Infineon und LS ELECTRIC entwickeln Gleichstromlösungen für KI-Rechenzentren. Die Aktie legt 2026 bereits 89 Prozent zu.

Auf einen Blick:
  • Infineon und LS ELECTRIC unterzeichnen MoU für DC-Strominfrastruktur
  • Fokus auf KI-Rechenzentren und Stromnetze der nächsten Generation
  • Zusammenarbeit bei Solid-State-Transformatoren und Leistungsschaltern
  • SSTs bis zu 30 Prozent kleiner und leichter als konventionelle Transformatoren

Wer sich fragt, wo Infineon in den nächsten Jahren wachsen will, bekommt heute eine Antwort. Der Münchner Halbleiterkonzern hat mit dem südkoreanischen Energie- und Automatisierungsspezialisten LS ELECTRIC ein Memorandum of Understanding unterzeichnet, Ziel: hocheffiziente Gleichstromlösungen für KI-Rechenzentren und die Stromnetze von morgen.

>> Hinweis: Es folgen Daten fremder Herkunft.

Definition with_lru (l : LRUCache.state string string) (st : State) : State :=
  {| cache_dir := cache_dir st; max_size := max_size st; lru_cache := l;
     files := files st; trace := trace st |}.

Definition with_files (d : Directory) (st : State) : State :=
  {| cache_dir := cache_dir st; max_size := max_size st;
     lru_cache := lru_cache st; files := d; trace := trace st |}.

Definition emit (e : Event) (st : State) : State :=
  {| cache_dir := cache_dir st; max_size := max_size st;
     lru_cache := lru_cache st; files := files st; trace := trace st ++ [e] |}.

(** The constructor, on a cache directory that holds the files [d]. *)
Definition new (cache_dir : string) (max_size : nat) (d : Directory) : State :=
  {| cache_dir := cache_dir; max_size := max_size;
     lru_cache := LRUCache.new max_size; files := d; trace := [] |}.

(** [evict_lru]: the body of the [if] holds comments only. *)
Definition evict_lru (st : State) : State :=
  if decide (max_size st ≤ LRUCache.size (lru_cache st))%nat then st else st.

Gleichstrom statt Wechselstrom

Der Hintergrund ist nicht trivial. KI-Anwendungen fressen Strom in einem Tempo, das klassische Wechselstromnetze zunehmend an ihre Grenzen bringt. Gleichstromsysteme gelten als effizienter für den Einsatz in hochdichten Rechenzentren, weil weniger Umwandlungsverluste entstehen. Infineon liefert dafür die Halbleiter, LS ELECTRIC bringt die Systemintegration mit.

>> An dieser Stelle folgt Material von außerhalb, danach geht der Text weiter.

(* ===== verification/World.v ===== *)
(** * The environment of a service

    [ev] lists the calls a service of the repository makes outside pure code;
    [sysview] is what can be observed of the environment: the clock, the Redis
    key space, the MySQL tables, the Kafka log, the gRPC calls connect nodes
    received, the goroutines still sleeping, and the memory [M] of the process.

    [doc] states, event by event, the documented effect of a call that goes
    through, and [fault] what may happen when the network, a driver or a timeout
    gets in the way: the caller sees an error, and the effect took place or not.
    An environment is any type with a handler whose every answer is allowed by
    [ext] (class [World]); with [fl = false] no call fails for an external
    reason.  Time passes arbitrarily between calls, and expired keys vanish. *)

From Stdlib Require Import ZArith Lia String.
From stdpp Require Import base tactics list gmap strings.
From S2P Require Import Prelude Effects Redis Database Proto.

Local Open Scope Z_scope.

(** bcrypt (golang.org/x/crypto): only the comparison is observable. *)
Class Crypto := { CompareHashAndPassword : string -> string -> bool }.

(** A record appended to a Kafka topic. *)
Record kmsg := KMsg { k_Topic : string; k_Key : string; k_Value : string }.

Record sysview (M : Type) := View {
  v_now : Z;
  v_rds : keyspace;
  v_db : tables;
  v_log : list kmsg;
  v_uuids : gset string;
  v_calls : list (string * ConnectCall);
  v_spawned : list (Z * rcmd Z);
  v_mem : M }.
Arguments View {M}.
Arguments v_now {M}.
Arguments v_rds {M}.
Arguments v_db {M}.
Arguments v_log {M}.
Arguments v_uuids {M}.
Arguments v_calls {M}.
Arguments v_spawned {M}.
Arguments v_mem {M}.

Section sysview.
Context {M : Type}.
Implicit Types v : sysview M.

Definition set_rds ks (v : sysview M) : sysview M := View (v_now v) ks (v_db v) (v_log v) (v_uuids v) (v_calls v) (v_spawned v) (v_mem v).
Definition set_db t (v : sysview M) : sysview M := View (v_now v) (v_rds v) t (v_log v) (v_uuids v) (v_calls v) (v_spawned v) (v_mem v).
Definition add_log m (v : sysview M) : sysview M := View (v_now v) (v_rds v) (v_db v) (v_log v ++ [m]) (v_uuids v) (v_calls v) (v_spawned v) (v_mem v).
Definition add_uuid u (v : sysview M) : sysview M := View (v_now v) (v_rds v) (v_db v) (v_log v) ({[u]} ∪ v_uuids v) (v_calls v) (v_spawned v) (v_mem v).
Definition add_call c (v : sysview M) : sysview M := View (v_now v) (v_rds v) (v_db v) (v_log v) (v_uuids v) (v_calls v ++ [c]) (v_spawned v) (v_mem v).
Definition set_spawned l (v : sysview M) : sysview M := View (v_now v) (v_rds v) (v_db v) (v_log v) (v_uuids v) (v_calls v) l (v_mem v).
Definition set_mem m (v : sysview M) : sysview M := View (v_now v) (v_rds v) (v_db v) (v_log v) (v_uuids v) (v_calls v) (v_spawned v) m.

(** The clock moves to [t]; keys whose expiry instant has come disappear. *)
Definition tick t (v : sysview M) : sysview M :=
  View t (purge t (v_rds v)) (v_db v) (v_log v) (v_uuids v) (v_calls v) (v_spawned v) (v_mem v).
End sysview.

Inductive ev (M : Type) : Type -> Type :=
| Rds {A : Type} (c : rcmd A) : ev M (res A)                 (* one Redis command *)
| RdsTx (cs : list wcmd) : ev M (res unit)                   (* TxPipeline ... Exec *)
| RdsEval {A : Type} (p : prog rcmd A) : ev M (res A)        (* Eval of a Lua script *)
| Sql {A : Type} (s : sqlE (res A)) : ev M (res A)           (* one statement *)
| SqlTx {A : Type} (body : prog sqlE (res A)) : ev M (res A) (* DB.Transaction *)
| TimeNow : ev M Z                                           (* time.Now().UnixMilli() *)
| NewUUID : ev M string                                      (* uuid.New().String() *)
| BcryptGen (pw : string) : ev M (res string)                (* bcrypt.GenerateFromPassword *)
| KafkaSend (m : kmsg) : ev M (res unit)                     (* SyncProducer.SendMessage *)
| ConnCall (server : string) (c : ConnectCall) : ev M (res unit) (* gRPC to a connect node *)
| Net : ev M (res unit)                                      (* one leg of a gRPC call *)
| Ctx : ev M (res unit)                                      (* is the context still live? *)
| Range {A : Type} (l : list A) : ev M (list A)              (* order of a map iteration, or of the cases of a select *)
| Mem {A : Type} (f : M -> A * M) : ev M A                   (* an atomic access to memory *)
| Spawn (delay : Z) (c : rcmd Z) : ev M unit.                (* go func: sleep, then c *)
Arguments Rds {M A} c.
Arguments RdsTx {M} cs.
Arguments RdsEval {M A} p.
Arguments Sql {M A} s.
Arguments SqlTx {M A} body.
Arguments TimeNow {M}.
Arguments NewUUID {M}.
Arguments BcryptGen {M} pw.
Arguments KafkaSend {M} m.
Arguments ConnCall {M} server c.
Arguments Net {M}.
Arguments Ctx {M}.
Arguments Range {M A} l.
Arguments Mem {M A} f.
Arguments Spawn {M} delay c.

Section ext.
Context `{Crypto} {M : Type}.

(** ** A call that goes through *)
Definition doc {X} (e : ev M X) (v : sysview M) (x : X) (v' : sysview M) : Prop :=
  match e in ev _ X return X -> Prop with
  | Rds c => fun x =>
      reply_ok c (doc_cmd (v_now v) c (v_rds v)).1 x
      /\ v' = set_rds (doc_cmd (v_now v) c (v_rds v)).2 v
  | RdsTx cs => fun x => (x, v') = (let '(r, ks) := tx_run (v_now v) cs (v_rds v) in (r, set_rds ks v))
  | RdsEval p => fun x => (x, v') = (let '(r, ks) := lua_run (v_now v) p (v_rds v) in (r, set_rds ks v))
  | Sql s => fun x => exists t, stmt_run s (v_db v) x t /\ v' = set_db t v
  | SqlTx body => fun x => exists t, tx_exec false body (v_db v) (v_db v) x t /\ v' = set_db t v
  | TimeNow => fun _ => v' = v
  | NewUUID => fun u => u <> EmptyString /\ (u ∉ v_uuids v) /\ v' = add_uuid u v
  | BcryptGen pw => fun x =>
      v' = v /\ if decide (String.length pw <= 72)%nat
                then exists h, x = Ok h /\ CompareHashAndPassword h pw = true
                else exists msg, x = Err (ErrExt msg)
  | KafkaSend m => fun x => x = Ok tt /\ v' = add_log m v
  | ConnCall srv c => fun x => x = Ok tt /\ v' = add_call (srv, c) v
  | Net => fun x => x = Ok tt /\ v' = v
  | Ctx => fun x => x = Ok tt /\ v' = v
  | Range l => fun l' => l ≡ₚ l' /\ v' = v
  | Mem f => fun a => (a, v') = (let '(a, m) := f (v_mem v) in (a, set_mem m v))
  | Spawn delay c => fun _ => v' = set_spawned (v_spawned v ++ [(v_now v + delay, c)]) v
  end x.

(** ** A call that fails for an external reason *)
Definition fault {X} (e : ev M X) (v : sysview M) (x : X) (v' : sysview M) : Prop :=
  match e in ev _ X return X -> Prop with
  | Rds c => fun x => (exists msg, x = Err (ErrExt msg)) /\ (v' = v \/ exists x0, doc (Rds c) v x0 v')
  | RdsTx cs => fun x => (exists msg, x = Err (ErrExt msg)) /\ (v' = v \/ exists x0, doc (RdsTx cs) v x0 v')
  | RdsEval p => fun x => (exists msg, x = Err (ErrExt msg)) /\ (v' = v \/ exists x0, doc (RdsEval p) v x0 v')
  | Sql s => fun x => (exists msg, x = Err (ErrExt msg)) /\ (v' = v \/ exists x0, doc (Sql s) v x0 v')
  | SqlTx body => fun x =>
      (exists t, tx_exec true body (v_db v) (v_db v) x t /\ v' = set_db t v)
      \/ ((exists msg, x = Err (ErrExt msg))
          /\ (v' = v \/ exists x0 t, tx_exec true body (v_db v) (v_db v) x0 t /\ v' = set_db t v))
  | KafkaSend m => fun x => (exists msg, x = Err (ErrExt msg)) /\ (v' = v \/ v' = add_log m v)
  | ConnCall srv c => fun x => (exists msg, x = Err (ErrExt msg)) /\ (v' = v \/ v' = add_call (srv, c) v)
  | Net => fun x => (exists msg, x = Err (ErrStatus Unavailable msg)) /\ v' = v
  | Ctx => fun x => (exists msg, x = Err (ErrExt msg)) /\ v' = v
  | _ => fun _ => False
  end x.

Definition ext (fl : bool) X (e : ev M X) (v : sysview M) (x : X) (v' : sysview M) : Prop :=
  exists t, v_now v <= t /\ (doc e (tick t v) x v' \/ (fl = true /\ fault e (tick t v) x v')).

(** A sleeping goroutine wakes up and issues its command. *)
Definition env (v v' : sysview M) : Prop :=
  exists t l1 due c l2, v_now v <= t /\ v_spawned v = l1 ++ (due, c) :: l2 /\ due <= t /\
    (v' = set_spawned (l1 ++ l2) (tick t v)
     \/ v' = set_spawned (l1 ++ l2) (set_rds (doc_cmd t c (purge t (v_rds v))).2 (tick t v))).

Lemma ext_weaken fl X (e : ev M X) v x v' : ext false X e v x v' -> ext fl X e v x v'.
Proof. intros (t & Ht & [Hd | [? _]]); [|done]. exists t. auto. Qed.
End ext.

(** ** Environments *)
Class World (fl : bool) (M W : Type) `{Crypto} := {
  handle : forall X, ev M X -> W -> X * W;
  view : W -> sysview M;
  handle_doc : forall X (e : ev M X) w x w',
    handle X e w = (x, w') -> ext fl X e (view w) x (view w') }.

(** The service runs in an environment. *)
Definition exec {fl M W A} `{World fl M W} (p : prog (ev M) A) (w : W) : A * W :=
  run handle p w.

Lemma exec_wp {fl M W A} `{World fl M W} (p : prog (ev M) A) w (Q : A -> sysview M -> Prop) :
  wp (ext fl) p (view w) Q -> forall a w', exec p w = (a, w') -> Q a (view w').
Proof. intros Hwp. apply run_wp with (ext := ext fl); [|done]. apply handle_doc. Qed.

(** ** Calls between services

    A gRPC method runs between the two legs of the call: the request may be
    lost, and so may the reply, after the method has run.  The caller sees the
    error of the method as a status. *)
Definition status_of (e : error) : error :=
  match e with ErrStatus _ _ => e | _ => ErrStatus Unknown (Error e) end.

Definition rpc {M A} (p : prog (ev M) (res A)) : prog (ev M) (res A) :=
  try request <- call Net ;;
  r <- p ;;
  try reply <- call Net ;;
  Ret (match r with Ok a => Ok a | Err e => Err (status_of e) end).

(** Replace a run [H : exec p w = (r, w')] and a goal about [r] and [view w']
    by the weakest precondition of [p]. *)
Ltac by_wp H :=
  match type of H with
  | exec ?p ?w = (?r, ?w') =>
      pattern r, (view w'); refine (exec_wp p w _ _ r w' H); cbv beta; clear H;
      try clear w'; try clear r
  end.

Konkret geht es um drei Technologiebereiche: Energiespeicher-Konverter, sogenannte Solid-State-Transformatoren und Solid-State-Leistungsschalter. Die SSTs sind dabei besonders interessant: bis zu 30 Prozent kleiner und leichter als konventionelle Transformatoren aus Kupfer und Eisen, bei gleichzeitig höherer Effizienz. Die Leistungsschalter reagieren im Mikrosekundenbereich, schützen Schaltkreise vor Kurzschlüssen und Überlastung.

Was Weisl dazu sagt

Andreas Weisl, bei Infineon Executive Vice President und Chief Sales Officer für den Bereich Industrial and Infrastructure, formuliert es so: „Hocheffiziente Gleichstromarchitekturen werden eine Schlüsselrolle dabei spielen, den gestiegenen Energiebedarf zu bewältigen und gleichzeitig die Gesamtleistung und Nachhaltigkeit der Systeme zu verbessern.“

Auf der anderen Seite verspricht Kil Young Ahn, bei LS ELECTRIC verantwortlich für Produktion und Forschung, man wolle durch die Partnerschaft zum „Gesamtlösungsanbieter für den globalen KI-Rechenzentrumsmarkt“ werden. Große Worte, die erst noch mit Umsatz hinterlegt werden müssen.

YTD plus 89 Prozent, und trotzdem skeptisch?

Die Infineon-Aktie hat im laufenden Jahr schon rund 89 Prozent zugelegt, das 52-Wochen-Tief lag bei gut 30 Euro. Wer jetzt einsteigt, kauft eine andere Aktie als noch vor einem Jahr. Ein MoU ist kein Auftrag, kein Umsatz, kein Gewinn. Es ist eine Absichtserklärung. Davon hat Infineon zuletzt einige unterzeichnet.

Ob die Kooperation mit LS ELECTRIC wirklich zu messbaren Ergebnissen führt, zeigt sich frühestens bei den nächsten Quartalszahlen im Oktober. Bis dahin bleibt es das, was es ist: ein Signal, kein Ergebnis.